** Aim of the exercise **
Look through the data for the string "Hsub". Copy every line where it is found.

** Material to process **
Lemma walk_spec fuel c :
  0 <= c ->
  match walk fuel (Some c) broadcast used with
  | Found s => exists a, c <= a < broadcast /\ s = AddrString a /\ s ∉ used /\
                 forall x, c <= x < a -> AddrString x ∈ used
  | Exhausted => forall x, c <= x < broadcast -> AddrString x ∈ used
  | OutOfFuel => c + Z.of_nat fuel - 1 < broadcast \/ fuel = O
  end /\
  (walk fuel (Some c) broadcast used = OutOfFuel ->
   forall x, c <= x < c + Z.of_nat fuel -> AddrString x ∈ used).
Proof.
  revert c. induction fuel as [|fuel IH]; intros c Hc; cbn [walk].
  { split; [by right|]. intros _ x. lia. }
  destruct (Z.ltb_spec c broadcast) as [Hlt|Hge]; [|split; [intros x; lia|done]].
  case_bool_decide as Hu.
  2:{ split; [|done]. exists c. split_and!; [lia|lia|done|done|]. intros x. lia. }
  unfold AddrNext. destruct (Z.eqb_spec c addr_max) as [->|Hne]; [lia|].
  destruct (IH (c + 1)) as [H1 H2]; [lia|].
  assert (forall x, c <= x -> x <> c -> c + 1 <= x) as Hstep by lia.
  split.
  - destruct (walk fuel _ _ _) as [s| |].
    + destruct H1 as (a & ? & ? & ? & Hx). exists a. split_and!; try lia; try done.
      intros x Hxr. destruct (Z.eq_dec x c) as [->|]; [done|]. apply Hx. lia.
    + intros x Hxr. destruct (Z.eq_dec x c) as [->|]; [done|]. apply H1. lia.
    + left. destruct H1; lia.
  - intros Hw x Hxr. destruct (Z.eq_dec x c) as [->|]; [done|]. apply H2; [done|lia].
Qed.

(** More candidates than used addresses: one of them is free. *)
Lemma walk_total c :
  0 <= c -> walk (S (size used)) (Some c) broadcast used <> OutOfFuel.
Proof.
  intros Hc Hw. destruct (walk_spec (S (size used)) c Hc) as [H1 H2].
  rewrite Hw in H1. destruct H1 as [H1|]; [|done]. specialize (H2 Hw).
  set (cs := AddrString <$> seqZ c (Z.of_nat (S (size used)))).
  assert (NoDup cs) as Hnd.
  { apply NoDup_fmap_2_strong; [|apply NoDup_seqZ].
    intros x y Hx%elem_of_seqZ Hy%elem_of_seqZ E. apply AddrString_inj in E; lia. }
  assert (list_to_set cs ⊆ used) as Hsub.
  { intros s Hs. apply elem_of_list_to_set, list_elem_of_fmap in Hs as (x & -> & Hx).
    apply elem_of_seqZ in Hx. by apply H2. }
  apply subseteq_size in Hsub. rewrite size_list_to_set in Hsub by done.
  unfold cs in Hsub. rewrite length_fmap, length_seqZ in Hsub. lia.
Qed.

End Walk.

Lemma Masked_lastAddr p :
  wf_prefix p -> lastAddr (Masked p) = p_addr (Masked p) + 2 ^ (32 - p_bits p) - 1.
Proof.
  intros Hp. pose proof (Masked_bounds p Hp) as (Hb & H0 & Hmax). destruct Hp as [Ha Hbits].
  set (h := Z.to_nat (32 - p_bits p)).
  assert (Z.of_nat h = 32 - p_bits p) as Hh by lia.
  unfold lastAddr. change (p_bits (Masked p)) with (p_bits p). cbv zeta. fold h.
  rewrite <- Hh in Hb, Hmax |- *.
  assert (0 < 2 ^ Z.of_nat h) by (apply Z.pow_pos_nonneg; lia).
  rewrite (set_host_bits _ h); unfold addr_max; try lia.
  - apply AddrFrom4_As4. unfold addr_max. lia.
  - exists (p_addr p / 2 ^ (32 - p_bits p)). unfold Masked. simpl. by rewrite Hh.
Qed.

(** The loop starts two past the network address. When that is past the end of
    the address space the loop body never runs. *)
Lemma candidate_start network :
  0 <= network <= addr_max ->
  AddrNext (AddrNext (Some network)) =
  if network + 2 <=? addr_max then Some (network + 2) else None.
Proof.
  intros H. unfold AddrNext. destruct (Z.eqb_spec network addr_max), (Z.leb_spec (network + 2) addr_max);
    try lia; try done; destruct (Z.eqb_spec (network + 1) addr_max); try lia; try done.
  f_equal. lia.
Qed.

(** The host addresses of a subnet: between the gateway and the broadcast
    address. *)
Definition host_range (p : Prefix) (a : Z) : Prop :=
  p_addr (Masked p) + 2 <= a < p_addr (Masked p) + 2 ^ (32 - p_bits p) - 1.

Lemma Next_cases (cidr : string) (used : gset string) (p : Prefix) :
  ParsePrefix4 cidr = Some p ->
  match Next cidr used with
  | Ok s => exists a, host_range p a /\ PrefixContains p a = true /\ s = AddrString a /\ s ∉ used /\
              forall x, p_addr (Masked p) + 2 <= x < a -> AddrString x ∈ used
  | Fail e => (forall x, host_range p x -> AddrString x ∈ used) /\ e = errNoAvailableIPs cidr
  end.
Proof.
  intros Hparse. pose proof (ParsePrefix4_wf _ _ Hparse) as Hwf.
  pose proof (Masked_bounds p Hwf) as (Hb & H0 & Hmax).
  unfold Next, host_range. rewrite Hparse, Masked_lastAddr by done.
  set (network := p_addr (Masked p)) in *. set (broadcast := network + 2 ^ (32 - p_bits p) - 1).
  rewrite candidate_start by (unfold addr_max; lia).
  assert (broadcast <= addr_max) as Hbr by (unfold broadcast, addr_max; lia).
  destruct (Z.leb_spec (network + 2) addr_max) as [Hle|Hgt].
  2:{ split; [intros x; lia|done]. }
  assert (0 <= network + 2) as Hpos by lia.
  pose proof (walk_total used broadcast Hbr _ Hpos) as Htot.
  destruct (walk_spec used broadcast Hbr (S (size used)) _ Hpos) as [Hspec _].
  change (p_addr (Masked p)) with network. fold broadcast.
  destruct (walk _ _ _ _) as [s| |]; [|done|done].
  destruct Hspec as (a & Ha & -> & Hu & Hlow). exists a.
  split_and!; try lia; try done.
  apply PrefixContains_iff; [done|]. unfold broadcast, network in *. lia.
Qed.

==

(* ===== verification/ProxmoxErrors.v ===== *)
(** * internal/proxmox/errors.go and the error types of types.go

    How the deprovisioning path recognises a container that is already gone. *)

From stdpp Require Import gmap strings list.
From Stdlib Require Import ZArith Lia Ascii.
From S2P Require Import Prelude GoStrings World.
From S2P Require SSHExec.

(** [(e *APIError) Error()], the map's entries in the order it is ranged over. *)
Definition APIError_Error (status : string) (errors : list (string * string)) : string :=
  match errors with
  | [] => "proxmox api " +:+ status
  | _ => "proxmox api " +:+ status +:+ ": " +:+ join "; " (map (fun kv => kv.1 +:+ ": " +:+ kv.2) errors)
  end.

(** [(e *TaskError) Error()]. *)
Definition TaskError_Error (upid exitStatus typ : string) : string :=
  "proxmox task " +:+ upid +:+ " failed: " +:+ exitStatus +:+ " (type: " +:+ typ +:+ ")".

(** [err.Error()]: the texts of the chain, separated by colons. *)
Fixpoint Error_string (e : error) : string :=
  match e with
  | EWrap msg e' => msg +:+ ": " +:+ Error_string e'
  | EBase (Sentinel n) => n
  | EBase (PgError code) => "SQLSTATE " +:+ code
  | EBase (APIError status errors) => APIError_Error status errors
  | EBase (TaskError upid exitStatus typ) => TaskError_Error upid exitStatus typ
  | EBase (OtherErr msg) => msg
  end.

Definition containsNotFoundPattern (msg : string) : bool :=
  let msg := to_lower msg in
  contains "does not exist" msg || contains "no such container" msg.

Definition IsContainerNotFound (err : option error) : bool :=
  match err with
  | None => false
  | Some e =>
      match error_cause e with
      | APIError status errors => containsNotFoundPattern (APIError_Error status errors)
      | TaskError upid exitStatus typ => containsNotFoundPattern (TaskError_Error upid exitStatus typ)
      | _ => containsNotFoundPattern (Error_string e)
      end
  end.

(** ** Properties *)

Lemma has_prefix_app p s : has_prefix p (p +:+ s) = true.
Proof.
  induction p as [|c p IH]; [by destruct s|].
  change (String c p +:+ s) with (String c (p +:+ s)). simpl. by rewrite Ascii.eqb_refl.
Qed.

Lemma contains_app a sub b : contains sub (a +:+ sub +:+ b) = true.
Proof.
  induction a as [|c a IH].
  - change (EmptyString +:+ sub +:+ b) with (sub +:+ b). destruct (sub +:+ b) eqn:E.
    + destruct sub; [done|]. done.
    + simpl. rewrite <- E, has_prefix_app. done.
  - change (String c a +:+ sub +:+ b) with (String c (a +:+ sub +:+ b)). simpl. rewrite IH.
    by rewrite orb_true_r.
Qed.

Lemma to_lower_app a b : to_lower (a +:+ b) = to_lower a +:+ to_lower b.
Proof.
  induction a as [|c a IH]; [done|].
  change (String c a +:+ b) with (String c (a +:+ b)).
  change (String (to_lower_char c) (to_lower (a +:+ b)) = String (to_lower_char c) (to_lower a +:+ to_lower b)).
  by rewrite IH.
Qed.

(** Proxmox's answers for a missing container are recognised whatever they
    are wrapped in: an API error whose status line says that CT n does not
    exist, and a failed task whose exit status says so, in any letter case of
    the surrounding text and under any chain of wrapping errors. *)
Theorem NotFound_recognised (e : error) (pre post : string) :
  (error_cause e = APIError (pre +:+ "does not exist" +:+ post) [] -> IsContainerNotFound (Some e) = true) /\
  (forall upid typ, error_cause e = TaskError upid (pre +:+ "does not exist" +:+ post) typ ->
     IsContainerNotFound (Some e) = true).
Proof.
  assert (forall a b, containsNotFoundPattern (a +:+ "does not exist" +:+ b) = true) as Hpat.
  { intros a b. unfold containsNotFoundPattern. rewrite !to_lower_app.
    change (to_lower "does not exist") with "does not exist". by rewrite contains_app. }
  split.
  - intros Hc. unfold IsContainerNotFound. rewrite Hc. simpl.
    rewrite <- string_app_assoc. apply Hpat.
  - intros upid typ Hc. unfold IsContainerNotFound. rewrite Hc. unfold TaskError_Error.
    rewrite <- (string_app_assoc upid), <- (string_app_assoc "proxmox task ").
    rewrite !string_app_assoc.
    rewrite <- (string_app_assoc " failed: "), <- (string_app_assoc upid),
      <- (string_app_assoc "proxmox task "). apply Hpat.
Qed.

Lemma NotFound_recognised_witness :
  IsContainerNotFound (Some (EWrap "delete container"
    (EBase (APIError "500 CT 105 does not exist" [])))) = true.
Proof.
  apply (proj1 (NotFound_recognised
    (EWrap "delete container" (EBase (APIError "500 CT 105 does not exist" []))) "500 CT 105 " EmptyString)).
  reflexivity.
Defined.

** Result of this task **
  assert (list_to_set cs ⊆ used) as Hsub.
  apply subseteq_size in Hsub. rewrite size_list_to_set in Hsub by done.
  unfold cs in Hsub. rewrite length_fmap, length_seqZ in Hsub. lia.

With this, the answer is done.